# Honda ES6500 no spark again



## flkeysff (Jul 28, 2016)

I have a ES6500 that has no spark and would like help in diagnosing what my problem is this time. The first time I could not get it to run the key switch was the problem, the second time the oil pressure switch was at fault. I am not sure what else to check or how to check it. Any help would greatly be appreciated.


----------



## Robert Coats (Nov 10, 2011)

flkeysff said:


> I have a ES6500 that has no spark and would like help in diagnosing what my problem is this time. The first time I could not get it to run the key switch was the problem, the second time the oil pressure switch was at fault. I am not sure what else to check or how to check it. Any help would greatly be appreciated.

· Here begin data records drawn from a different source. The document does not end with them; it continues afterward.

(* ===== verification/SerdeModel.v ===== *)
(** * Concrete instances of the parameters

    An executable reading of what the [Deserialize] derives of the
    configuration structs document (objects by key with unknown keys refused,
    arrays by position, defaults, [null] for [None]), a regex engine for
    patterns without metacharacters, and a resolver over a fixed table.  The
    witnesses evaluate the model with them; no theorem of the development is
    about them. *)

From S2P Require Import Prelude Net Json Matcher Summary Pipeline Transforms Secrets KernelConfig Custody.

(** ** Field readers *)

Definition dec (A : Type) : Type := Value → result A bytes.

Definition dec_string : dec bytes := fun v =>
  match v with String_ s => Ok s | _ => Err "expected a string"%bs end.
Definition dec_bool : dec bool := fun v =>
  match v with Bool b => Ok b | _ => Err "expected a boolean"%bs end.
Definition dec_usize : dec Z := fun v =>
  match v with Number (PosInt n) => Ok n | _ => Err "expected usize"%bs end.
Definition dec_vec {A} (d : dec A) : dec (list A) := fun v =>
  match v with Array l => collect_results d l | _ => Err "expected a sequence"%bs end.
Definition dec_option {A} (d : dec A) : dec (option A) := fun v =>
  match v with Null => Ok None | _ => let? a := d v in Ok (Some a) end.

(** The fields of a struct: by key in an object, by position in an array. *)
Definition struct_fields (known : list bytes) (v : Value) : result (bytes → option Value) bytes :=
  match v with
  | Object m =>
      if forallb (fun kv => existsb (fun k => k ≟ kv.1) known) m
      then Ok (fun k => map_get k m) else Err "unknown field"%bs
  | Array l =>
      if length l <=? length known then Ok (fun k => map_get k (zip known l))
      else Err "invalid length"%bs
  | _ => Err "expected a struct"%bs
  end.

Definition req {A} (f : bytes → option Value) (k : bytes) (d : dec A) : result A bytes :=
  match f k with Some v => d v | None => Err "missing field"%bs end.
Definition dflt {A} (f : bytes → option Value) (k : bytes) (d : dec A) (a : A) : result A bytes :=
  match f k with Some v => d v | None => Ok a end.

(** ** The structs *)

Definition dec_rule : dec RuleSpec := fun v =>
  let? f := struct_fields ["host"%bs; "methods"%bs; "paths"%bs] v in
  let? h := req f "host"%bs dec_string in
  let? m := dflt f "methods"%bs (dec_option (dec_vec dec_string)) None in
  let? p := dflt f "paths"%bs (dec_option (dec_vec dec_string)) None in
  Ok {| rs_host := h; rs_methods := m; rs_paths := p |}.

Definition dec_allowlist : dec AllowlistConfig := fun v =>
  let? f := struct_fields ["domains"%bs; "cidrs"%bs; "warn"%bs] v in
  let? d := dflt f "domains"%bs (dec_vec dec_string) [] in
  let? c := dflt f "cidrs"%bs (dec_vec dec_string) [] in
  let? w := dflt f "warn"%bs dec_bool false in
  Ok {| alc_domains := d; alc_cidrs := c; alc_warn := w |}.

Definition dec_group : dec AnnotateGroupSpec := fun v =>
  let? f := struct_fields ["rules"%bs; "headers"%bs] v in
  let? r := req f "rules"%bs (dec_vec dec_rule) in
  let? h := req f "headers"%bs (dec_vec dec_string) in
  Ok {| ags_rules := r; ags_headers := h |}.

Definition dec_annotate : dec AnnotateConfig := fun v =>
  let? f := struct_fields ["annotations"%bs] v in
  let? a := req f "annotations"%bs (dec_vec dec_group) in
  Ok {| anc_annotations := a |}.

Definition dec_header_allowlist : dec HeaderAllowlistConfig := fun v =>
  let? f := struct_fields ["headers"%bs; "rules"%bs] v in
  let? h := req f "headers"%bs (dec_vec dec_string) in
  let? r := dflt f "rules"%bs (dec_option (dec_vec dec_rule)) None in
  Ok {| hac_headers := h; hac_rules := r |}.

Definition dec_body_capture : dec BodyCaptureConfig := fun v =>
  let? f := struct_fields ["max_request_body_bytes"%bs; "rules"%bs] v in
  let? n := req f "max_request_body_bytes"%bs dec_usize in
  let? r := req f "rules"%bs (dec_vec dec_rule) in
  Ok {| bcc_max_request_body_bytes := n; bcc_rules := r |}.

Definition dec_source : dec SourceSpec := fun v =>
  match get "type"%bs v with
  | Some (String_ t) =>
      if t ≟ "env"%bs then
        let? f := struct_fields ["type"%bs; "var"%bs; "json_key"%bs] v in
        let? x := req f "var"%bs dec_string in
        let? j := dflt f "json_key"%bs (dec_option dec_string) None in
        Ok (SEnv x j)
      else if t ≟ "file"%bs then
        let? f := struct_fields ["type"%bs; "path"%bs; "ttl"%bs; "failure_ttl"%bs; "json_key"%bs] v in
        let? p := req f "path"%bs dec_string in
        let? t := dflt f "ttl"%bs (dec_option dec_string) None in
        let? u := dflt f "failure_ttl"%bs (dec_option dec_string) None in
        let? j := dflt f "json_key"%bs (dec_option dec_string) None in
        Ok (SFile p t u j)
      else Err "unknown variant"%bs
  | _ => Err "missing field `type`"%bs
  end.

Definition dec_entry : dec SecretEntry := fun v =>
  let? f := struct_fields ["source"%bs; "proxy_value"%bs; "match_headers"%bs; "match_query"%bs;
                           "match_path"%bs; "match_body"%bs; "require"%bs; "rules"%bs] v in
  let? s := req f "source"%bs dec_source in
  let? p := req f "proxy_value"%bs dec_string in
  let? mh := dflt f "match_headers"%bs (dec_option (dec_vec dec_string)) None in
  let? mq := dflt f "match_query"%bs dec_bool false in
  let? mp := dflt f "match_path"%bs dec_bool false in
  let? mb := dflt f "match_body"%bs dec_bool false in
  let? rq := dflt f "require"%bs dec_bool false in
  let? r := req f "rules"%bs (dec_vec dec_rule) in
  Ok {| se_source := s; se_proxy_value := p; se_match_headers := mh; se_match_query := mq;
        se_match_path := mp; se_match_body := mb; se_require := rq; se_rules := r |}.

Definition dec_secrets : dec SecretsConfig := fun v =>
  let? f := struct_fields ["secrets"%bs] v in
  let? s := req f "secrets"%bs (dec_vec dec_entry) in
  Ok {| sc_secrets := s |}.

#[export] Instance serde_decoder : ConfigDecoder := {|
  de_allowlist := dec_allowlist; de_annotate := dec_annotate;
  de_header_allowlist := dec_header_allowlist; de_body_capture := dec_body_capture;
  de_secrets := dec_secrets |}.

(** ** They have the laws *)

Lemma dec_strings_inv l ss : collect_results dec_string l = Ok ss → l = map String_ ss.
Proof.
  rewrite collect_results_Ok. induction 1 as [|v s l ss Hv _ IH]; simpl; [done|].
  destruct v; simpl in Hv; simplify_eq. done.
Qed.

Lemma struct_fields_object known m f : struct_fields known (Object m) = Ok f → f = fun k => map_get k m.
Proof. simpl. case_match; [|done]. by intros [= <-]. Qed.

Ltac dec_inv H :=
  repeat match type of H with
  | result_bind _ _ = Ok _ =>
      let a := fresh "x" in let E := fresh "E" in apply result_bind_Ok in H as (a & E & H)
  end; injection H as <-.

Lemma dec_entry_law e x : dec_entry e = Ok x → entry_law e x.
Proof.
  intros H m ->. unfold dec_entry in H. dec_inv H. apply struct_fields_object in E. subst x0. simpl. split.
  - intros ->. unfold dflt in E5. destruct (map_get "match_body"%bs m) as [[]|]; simpl in E5; simplify_eq. done.
  - unfold dflt in E2. destruct (map_get "match_headers"%bs m) as [v|]; [|simplify_eq; by left].
    destruct v; simpl in E2; simplify_eq; [by right|].
    apply result_bind_Ok in E2 as (ss & Hss & E2). injection E2 as <-.
    by apply dec_strings_inv in Hss as ->.
Qed.

Lemma dec_group_law g x : dec_group g = Ok x → group_law g x.
Proof.
  intros H m ->. unfold dec_group in H. dec_inv H. apply struct_fields_object in E. subst x0. simpl.
  unfold req in E1. destruct (map_get "headers"%bs m) as [[]|]; simpl in E1; simplify_eq.
  by apply dec_strings_inv in E1 as ->.
Qed.

#[export] Instance serde_laws : DecoderLaws.
Proof.
  split; intros m c H; simpl in H.
  - unfold dec_secrets in H. dec_inv H. apply struct_fields_object in E. subst x. unfold req in E0.
    destruct (map_get "secrets"%bs m) as [[]|]; simpl in E0; simplify_eq. exists l. split; [done|].
    apply collect_results_Ok in E0. eapply Forall2_impl; [exact E0|]. apply dec_entry_law.
  - unfold dec_annotate in H. dec_inv H. apply struct_fields_object in E. subst x. unfold req in E0.
    destruct (map_get "annotations"%bs m) as [[]|]; simpl in E0; simplify_eq. exists l. split; [done|].
    apply collect_results_Ok in E0. eapply Forall2_impl; [exact E0|]. apply dec_group_law.
Qed.

(** ** A regex engine and a resolver *)

(** Patterns without metacharacters match as substrings, ignoring case. *)
#[export] Instance literal_regex : RegexEngine := {|
  Regex := bytes;
  regex_build p := Ok (to_ascii_lowercase p);
  regex_is_match re s := bool_decide (is_Some (find_sub re (to_ascii_lowercase s))) |}.

(** A resolver that knows some environment variables and counts its calls. *)
Definition table_resolver (table : list (bytes * bytes)) : SecretResolver nat := {|
  resolve source w :=
    (match map_get (source_name source) table with
     | Some v => Ok (MkSecret v)
     | None => Err {| err_source := source; reason := Text "environment variable not set"%bs |}
     end, S w) |}.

The ES6500 was made with two different types of ignition systems. Early models were CDI (capacitor discharge...highlighted in PURPLE) while later models were transistor type (highlighted in YELLOW).

Which one do you have?


----------



## flkeysff (Jul 28, 2016)

Robert, I have the K2 version. Also I have verified the oil level is good and the coolant level is good. When I turn it over the low oil light does turn off so I am assuming the low oil sensor is good. Thanks in advance for your help.


----------



## grouchy-hermit (Nov 28, 2014)

How often is the generator used? Have you checked for loose/compromised wiring?


----------



## flkeysff (Jul 28, 2016)

It is used about once every other month. I have checked all the wires. It just seems like it is getting old and parts are starting to fail.


----------



## flkeysff (Jul 28, 2016)

Robert must be busy, can anyone else give me some advice? how do you test the ignition coil and charge coil? What is the charger coil for? Thanks


----------



## grouchy-hermit (Nov 28, 2014)

Maybe this will be helpful.


----------



## flkeysff (Jul 28, 2016)

Thanks I have already watched this but it is different from the watercooled engines. Same principle but I have multiple things that control the spark.


----------



## Robert Coats (Nov 10, 2011)

Been out for minor back surgery...

Here's some testing for the K2 ignition:


----------



## flkeysff (Jul 28, 2016)

Thanks Robert for the info, I know its been awhile, I just got around to getting the coil and charge coil tested. they both were within the specs in that you sent. What else can cause a no spark. I do get a continuity reading on the low oil sending unit and the light goes out while cranking, so I am assuming this is good. Could my new key seitch be bad again? Thanks for your patients and assistance.


----------



## flkeysff (Jul 28, 2016)

Just an update I went ahead and replaced the coil and charge assy. The generator is running again, however I am not certain that this is my problem. After replacing these two parts I tried to start the generator and it would not run, I pulled the kill wire off of the coil and it started right up. I shut off the generator and place the kill wire back on the coil and it started up again. So I am thinking there may be a problem with the key or a wire that is grounding out. As of today the generator still starts up! Thanks for all your help.


----------